(* ===== verification/DubboProps.v ===== *)
(** * Properties of the Dubbo reader

    The reader takes exactly its frame and ends on every body; the header, the
    layout of its flags, and requests in the layouts the heuristics expect are
    read back; a request as Dubbo writes it in Hessian loses a short service. *)

From S2P Require Import Prelude GoBytes GoStrings Unicode Window Reader Java JavaProps JavaRead Dubbo.

(** ** Nothing in a body makes the heuristics panic *)

Section safety.
Context `{UnicodeTables}.

Definition same_frame (m m' : DubboMessage) : Prop := Header m' = Header m ∧ Body m' = Body m.
Lemma same_frame_trans m m1 m2 : same_frame m m1 → same_frame m1 m2 → same_frame m m2.
Proof. intros [??] [??]. split; congruence. Qed.
Lemma same_frame_if (b : bool) m m1 m2 : same_frame m m1 → same_frame m m2 → same_frame m (if b then m1 else m2).
Proof. by destruct b. Qed.

Lemma header_strings_ok n body : ∀ pos strs last, 0 ≤ pos → 0 ≤ last →
  returns (header_strings n body pos strs last) (λ r, 0 ≤ r.1.1 ∧ 0 ≤ r.2).
Proof.
  induction n as [|n IH]; intros pos strs last Hp Hl; cbn [header_strings]; [by apply returns_Ret|].
  destruct (Z.leb_spec (pos + 2) (len body)); [|by apply returns_Ret].
  apply (returns_bind _ _ _ _ (returns_be_at 2 body pos ltac:(lia) ltac:(lia) ltac:(lia))). intros v [_ Hv]. cbv zeta.
  destruct (_ || _) eqn:E; [apply returns_Ret; cbn; lia|]. zbool.
  rewrite sub_Ret by lia. cbn [mbind go_bind]. destruct (isReadableString _); apply IH; lia.
Qed.
Lemma find_stream_ok fuel body : ∀ scan, 0 ≤ scan → returns (find_stream fuel body scan) (λ _, True).
Proof.
  induction fuel as [|fuel IH]; intros scan Hs; cbn [find_stream]; [by apply returns_Ret|].
  destruct (Z.leb_spec (scan + 2) (len body)); [|by apply returns_Ret].
  apply (returns_bind _ _ (λ _, True)).
  - destruct (Z.leb_spec (scan + 4) (len body)); [|by apply returns_Ret].
    apply (returns_bind _ _ _ _ (returns_be_at 2 body scan ltac:(lia) ltac:(lia) ltac:(lia))). intros a _.
    destruct (a =? 44269); [|by apply returns_Ret].
    apply (returns_bind _ _ _ _ (returns_be_at 2 body (scan + 2) ltac:(lia) ltac:(lia) ltac:(lia))). intros b _. by apply returns_Ret.
  - intros [|] _; [by apply returns_Ret|].
    apply (returns_bind _ _ _ _ (returns_index body scan ltac:(lia))). intros b _. destruct (beq b 115); [by apply returns_Ret|]. apply IH. lia.
Qed.
Lemma set_names_frame s v t m : same_frame m (set_names s v t m).
Proof. unfold set_names. by destruct (isJavaMethodName t). Qed.
Lemma assign_header_frame strs m : same_frame m (assign_header strs m).
Proof.
  assert (∀ m', same_frame m m' → same_frame m (guess_method strs m')) as Hg.
  { intros m' Hm. unfold guess_method. destruct (List.find _ _); [|done]. destruct Hm. by split. }
  destruct strs as [|s0 [|s1 [|s2 [|s3 more]]]]; try done. cbn [assign_header].
  lazymatch goal with |- context [guess_method _ ?m1] => assert (same_frame m m1) as Hm end.
  { destruct (isNumericDotOnly s1); [destruct more; [done|]; by apply same_frame_if; [apply set_names_frame|]|].
    apply same_frame_if; [apply set_names_frame|]. apply same_frame_if; [destruct more; [done|apply set_names_frame]|].
    apply same_frame_if; [destruct more; [done|apply set_names_frame]|done]. }
  match goal with |- same_frame m (if ?c then set_ParamTypes _ ?m2 else _) => assert (same_frame m m2) as [H1 H2] end.
  { apply same_frame_if; [by apply Hg|done]. }
  apply same_frame_if; [|by split]. by split.
Qed.
Lemma parseCompactedJavaDirect_ok m : returns (parseCompactedJavaDirect m) (same_frame m).
Proof.
  unfold parseCompactedJavaDirect. destruct (len (Body m) <? 2); [by apply returns_Ret|].
  apply (returns_bind _ _ _ _ (header_strings_ok 8 (Body m) 0 [] 0 ltac:(lia) ltac:(lia))). intros [[pos strs] last] [Hp Hl]. cbn [fst snd] in *.
  cbv zeta. set (start := if _ : bool then pos - 2 else last).
  assert (0 ≤ start) as Hs by (unfold start; destruct (Z.leb_spec 2 pos); [|by rewrite andb_false_r]; destruct (_ && _); lia).
  apply (returns_bind _ _ _ _ (find_stream_ok _ (Body m) start Hs)). intros found _. apply returns_Ret.
  exact (assign_header_frame strs (set_ArgStartPos (default 0 found) m)).
Qed.
Lemma longest_service_ok strs : ∀ service, returns (longest_service strs service) (λ _, True).
Proof.
  induction strs as [|s strs IH]; intros service; cbn [longest_service]; [by apply returns_Ret|].
  destruct (_ && _); [|apply IH]. unfold looksLikeMethodOrParam. destruct (Z.ltb_spec (len s) 2); [apply IH|].
  cbn [mbind]. apply (returns_bind _ _ (λ _, True)); [|intros; apply IH].
  apply (returns_bind _ _ _ _ (returns_index s 0 ltac:(lia))). intros b _. by apply returns_Ret.
Qed.
Lemma parseCompactedJavaBody_ok m : returns (parseCompactedJavaBody m) (same_frame m).
Proof.
  unfold parseCompactedJavaBody. destruct (_ =? 0); [by apply returns_Ret|].
  apply (returns_bind _ _ _ _ (longest_service_ok _ _)). intros service _. cbv zeta.
  lazymatch goal with |- context [if str_eqb (ServiceName ?a) [] then ?b else ?a] => set (m1 := if str_eqb (ServiceName a) [] then b else a) end.
  assert (same_frame m m1) as [H1 H2] by (unfold m1; apply same_frame_if; [by destruct (List.find _ _)|by split]).
  clearbody m1. destruct (str_eqb (MethodName m1) []); [|by apply returns_Ret].
  set (ok := λ s, _ : bool). destruct (List.find ok (ztake _ _)); [by apply returns_Ret|].
  destruct (List.find ok _); by apply returns_Ret.
Qed.
Lemma parseGenericBody_frame m : same_frame m (parseGenericBody m).
Proof.
  unfold parseGenericBody. generalize (extractReadableStrings (Body m) 4) as strs.
  assert (∀ strs m', same_frame m m' → same_frame m (fold_left generic_step strs m')) as Hg; [|intros strs; by apply Hg].
  induction strs as [|s strs IH]; intros m' Hm; [done|]. cbn [fold_left]. apply IH. unfold generic_step.
  destruct Hm. apply same_frame_if; [|by apply same_frame_if].
  by destruct (containsDot s && _).
Qed.
Lemma hessian_text_ok data pos length : 0 ≤ pos → 0 ≤ length →
  returns (hessian_text data pos length) (λ r, ∀ s next, r = Some (s, next) → 0 ≤ next).
Proof.
  intros Hp Hl. unfold hessian_text. destruct (Z.ltb_spec (len data) (pos + length)); [by apply returns_Ret|].
  rewrite sub_Ret by lia. cbn [mbind go_bind]. apply returns_Ret. intros s next [= _ <-]. lia.
Qed.
Lemma readHessian2String_ok data pos : 0 ≤ pos → returns (readHessian2String data pos) (λ r, ∀ s next, r = Some (s, next) → 0 ≤ next).
Proof.
  intros Hp. unfold readHessian2String. destruct (Z.leb_spec (len data) pos); [by apply returns_Ret|].
  apply (returns_bind _ _ _ _ (returns_index data pos ltac:(lia))). intros tag _. cbv zeta. pose proof (bz_range tag).
  destruct (bz tag <=? 31); [apply hessian_text_ok; lia|]. destruct (beq tag 48).
  { destruct (Z.leb_spec (len data) (pos + 1)); [by apply returns_Ret|].
    apply (returns_bind _ _ _ _ (returns_index data (pos + 1) ltac:(lia))). intros l _. pose proof (bz_range l). apply hessian_text_ok; lia. }
  destruct (beq tag 49).
  { destruct (Z.ltb_spec (len data) (pos + 1 + 2)); [by apply returns_Ret|].
    apply (returns_bind _ _ _ _ (returns_be_at 2 data (pos + 1) ltac:(lia) ltac:(lia) ltac:(lia))). intros l [_ Hl]. apply hessian_text_ok; lia. }
  destruct (_ || _); [|by apply returns_Ret].
  destruct (Z.ltb_spec (len data) (pos + 1 + 4)); [by apply returns_Ret|].
  apply (returns_bind _ _ _ _ (returns_be_at 4 data (pos + 1) ltac:(lia) ltac:(lia) ltac:(lia))). intros l [_ Hl]. apply hessian_text_ok; lia.
Qed.
Lemma hessian_strings_ok n data : ∀ pos strs, 0 ≤ pos → returns (hessian_strings n data pos strs) (λ r, ∃ more, r = strs ++ more).
Proof.
  assert (∀ strs : list (list byte), ∃ more, strs = strs ++ more) as Hnil by (intros strs; exists []; by rewrite app_nil_r).
  induction n as [|n IH]; intros pos strs Hp; cbn [hessian_strings]; [by apply returns_Ret|].
  destruct (pos <? len data); [|by apply returns_Ret].
  apply (returns_bind _ _ _ _ (readHessian2String_ok data pos Hp)). intros [[s next]|] Hn; [|by apply returns_Ret].
  eapply returns_mono; [apply IH; by eapply Hn|]. intros r [more ->]. exists (s :: more). by rewrite <-app_assoc.
Qed.
Lemma parse_by_type_ok m : returns (parse_by_type m) (same_frame m).
Proof.
  unfold parse_by_type. cbv zeta. destruct (_ =? SerializationCompactedJava).
  - apply (returns_bind _ _ _ _ (parseCompactedJavaDirect_ok m)). intros m1 H1. destruct (_ && _); [|by apply returns_Ret].
    eapply returns_mono; [apply parseCompactedJavaBody_ok|]. intros m2 H2. by eapply same_frame_trans.
  - destruct (_ || _); [|apply returns_Ret, parseGenericBody_frame]. unfold parseRequestMetadata.
    destruct (_ <? 2); [by apply returns_Ret|]. apply (returns_bind _ _ _ _ (hessian_strings_ok 6 (Body m) 1 [] ltac:(lia))).
    intros strs _. apply returns_Ret. destruct strs as [|? [|? [|? [|? [|]]]]]; by split.
Qed.
Lemma retry_service_ok m : returns (retry_service m) (same_frame m).
Proof.
  unfold retry_service. destruct (_ && _); [|by apply returns_Ret]. cbv zeta.
  apply (returns_bind _ _ _ _ (parseCompactedJavaBody_ok (set_ServiceName [] m))). intros m1 H1. apply returns_Ret.
  destruct H1. by apply same_frame_if; split.
Qed.
Lemma collect_params_ok strs : ∀ seen params, returns (collect_params seen strs params) (λ _, True).
Proof.
  induction strs as [|s strs IH]; intros seen params; cbn [collect_params]; [by apply returns_Ret|].
  destruct (_ || _) eqn:E; [apply IH|]. zbool. apply (returns_bind _ _ (λ _, True)); [|intros [|] _; apply IH].
  unfold isJavaFieldName. destruct (_ || _); [by apply returns_Ret|].
  apply (returns_bind _ _ _ _ (returns_index s 0 ltac:(lia))). intros b _. by apply returns_Ret.
Qed.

• _WHAT THIS TASK INVOLVES_: Of all the entries above, repeat only the lines from the line that has "Lemma hessian_text_ok data" to the line that has "intros Hp Hl.", both lines included, exactly.

• _EXPECTED ANSWER_:
Lemma hessian_text_ok data pos length : 0 ≤ pos → 0 ≤ length →
  returns (hessian_text data pos length) (λ r, ∀ s next, r = Some (s, next) → 0 ≤ next).
Proof.
  intros Hp Hl. unfold hessian_text. destruct (Z.ltb_spec (len data) (pos + length)); [by apply returns_Ret|].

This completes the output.